La cadena internacional de supermercados Carrefour ha iniciado un proceso formal para encontrar un comprador o socio estratégico para su operación en Argentina. Esta decisión responde a un proceso de revisión global de activos, impulsado por su casa matriz en Europa, y se enmarca en una estrategia de optimización de su presencia en mercados no prioritarios.
La empresa francesa ha designado a Deutsche Bank para que examine su operación en el país y busque posibles interesados. Aunque el proceso está en sus primeras etapas, fuentes vinculadas al sector empresarial mencionan que ya se están preparando perfiles de eventuales socios o compradores. Se están considerando tanto inversores del ámbito local como del internacional, y no se descarta una venta completa o una alianza parcial.
La meta de la empresa es hallar un socio que le ayude a consolidar su liderazgo en el país o, en caso contrario, desprenderse de una operación que, aunque ha sido significativa históricamente, ha resultado compleja desde el aspecto financiero. Carrefour Argentina opera actualmente más de 680 sucursales en toda la nación, exceptuando Tierra del Fuego. Sus formatos abarcan hipermercados, supermercados, tiendas de proximidad y mayoristas. Cuenta con aproximadamente 17 mil empleados y su volumen de ventas se estima en cerca de 6 mil millones de dólares por año.
En el mes de febrero de este año, la gerencia mundial del grupo comunicó una estrategia renovada enfocándose en sus tres mercados más importantes: Francia, España y Brasil. Dentro de ese plan, se comenzó a evaluar el negocio en naciones que no son consideradas estratégicas, entre las cuales se encuentran Argentina, Italia, Rumania, Bélgica y Polonia. Bajo esa premisa, se está revisando la operación en Argentina, sin que se hayan tomado decisiones inmediatas sobre una posible retirada del país.
Desde el equipo de Carrefour Argentina afirman que las operaciones seguirán desarrollándose sin alteraciones durante el periodo de búsqueda y que no se anticipan efectos inmediatos en el trabajo ni en la cadena de tiendas.

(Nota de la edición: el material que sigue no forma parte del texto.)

(** The loop from the middle of a name whose remaining labels are encoded at
    the cursor. *)
Lemma decode_loop_labels labels enc pre post done_labels expanded jumps visited fuel :
  encode_labels labels = Ok enc -> message = pre ++ enc ++ post ->
  Forall label_ok labels -> fresh_from visited (zlen pre) ->
  zlen pre + zlen enc <= contiguous_end -> 0 <= expanded ->
  expanded + labels_len labels <= MAX_WIRE_NAME_LEN ->
  zlen done_labels + zlen labels <= max_labels_per_name limits ->
  (length labels < fuel)%nat ->
  loop fuel (decode_name_step message contiguous_end limits)
    {| ns_labels := done_labels; ns_cursor := zlen pre; ns_consumed_end := None;
       ns_jumps := jumps; ns_expanded_len := expanded; ns_visited := visited |}
  = Some (Ok ({| name_labels := done_labels ++ labels |}, zlen pre + zlen enc)).
Proof.
  revert enc pre done_labels expanded visited fuel.
  induction labels as [|label labels IH];
    intros enc pre done_labels expanded visited fuel E Hm Hl Hf Hce He Hw Hc Hfuel;
    (destruct fuel as [|fuel]; [simpl in Hfuel; lia|]); simpl in E.
  - simplify_eq. simpl. erewrite decode_step_end by eauto.
    rewrite zlen_cons, zlen_nil, app_nil_r. done.
  - inversion Hl as [|? ? Hl0 Hl']; subst x l.
    do 2 (case_match; [done|]). destruct (encode_labels labels) as [tail|] eqn:Et; simplify_eq/=.
    assert (Hl1 := Hl0). destruct Hl1 as (Hlen & _ & _).
    rewrite zlen_cons, zlen_app in Hce. rewrite zlen_cons in Hc.
    pose proof (zlen_nonneg tail); pose proof (zlen_nonneg labels);
    pose proof (labels_len_nonneg labels); pose proof (zlen_nonneg pre).
    rewrite (decode_step_label pre label (tail ++ post));
      [|rewrite Hm; simpl; by rewrite <- !app_assoc|done|done|lia..].
    rewrite (IH tail); try done; rewrite ?zlen_app, ?zlen_cons, ?zlen_nil; try lia.
    + rewrite <- !app_assoc, zlen_app. simpl. do 3 f_equal. lia.
    + rewrite Hm. simpl. by rewrite <- !app_assoc.
    + apply fresh_insert; [lia|done|lia].
Qed.

Lemma fresh_init : fresh_from (replicate (length message) false) 0.
Proof.
  intros i Hi. unfold get, zlen in *. zdecide. apply lookup_replicate. lia.
Qed.
End roundtrip.

(** A name decodes back to itself wherever its encoding stands, whatever
    surrounds it. *)
Lemma decode_name_encoded n enc pre post message offset contiguous_end limits :
  name_ok n -> name_encode n = Ok enc -> message = pre ++ enc ++ post -> offset = zlen pre ->
  zlen message <= u16_max -> zlen pre + zlen enc <= contiguous_end <= zlen message ->
  127 <= max_labels_per_name limits ->
  decode_name message offset contiguous_end limits = Ok (n, offset + zlen enc).
Proof.
  intros Hn E Hm -> Hsmall Hce Hlab. pose proof (name_ok_count n Hn) as Hcount.
  destruct Hn as [Hl Hw]. rewrite wire_len_labels in Hw.
  unfold name_encode in E. case_match; [done|].
  destruct (encode_labels_ok _ Hl) as (bs & E' & Hbs & _).
  rewrite E in E'. simplify_eq. pose proof (labels_len_nonneg (name_labels n)). pose proof (zlen_nonneg pre).
  pose proof (labels_count _ Hl).
  unfold decode_name, name_state_init. zdecide_with ltac:(lia).
  rewrite (decode_loop_labels _ contiguous_end limits Hsmall (name_labels n) bs pre post); try done; try lia.
  - by destruct n.
  - intros i Hi. apply fresh_init. lia.
  - rewrite zlen_nil. lia.
  - rewrite !length_app. unfold zlen in *. lia.
Qed.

La empresa había hecho público a principios de 2025 un proyecto de crecimiento en el territorio, que incluía inversiones de 300 millones de dólares, la inauguración de nuevas sucursales y la creación de más de 2,500 empleos.
Entre los potenciales participantes en la operación se destacan compañías del sector minorista con alcance nacional, fondos de inversión que ya tienen actividad en la región, e incluso plataformas tecnológicas interesadas en aumentar su influencia en el mercado de productos de consumo masivo. Específicamente, ciertas cadenas nacionales con amplia infraestructura logística y cobertura podrían ser candidatos ideales para una colaboración o adquisición.
En los últimos años, Carrefour ha hecho cambios en su operación en Argentina. Ha cerrado tiendas que no eran rentables, disminuido gastos y aumentado su oferta de productos de marca propia, que ahora constituyen una parte cada vez mayor de sus ventas. Asimismo, se ha enfocado intensamente en el modelo de tiendas de proximidad y en el canal mayorista, los cuales exhiben un mayor crecimiento en un escenario de baja general del consumo.
El procedimiento para evaluar y encontrar un socio o comprador podría tomar varios meses. Se anticipa que en las siguientes fases se confeccione una lista reducida de interesados, se permita el acceso a datos técnicos y financieros y, finalmente, se reciban ofertas específicas.
La situación de Carrefour en Argentina se suma a un escenario complejo para el comercio minorista, marcado por la inflación, el ajuste del consumo y la necesidad de adaptarse a nuevas formas de compra. Sin embargo, el interés en esta operación revela que, pese a las dificultades coyunturales, el mercado argentino sigue siendo atractivo para actores con visión de largo plazo. La definición sobre el futuro de la cadena podría marcar un punto de inflexión en la configuración del sector supermercadista en el país.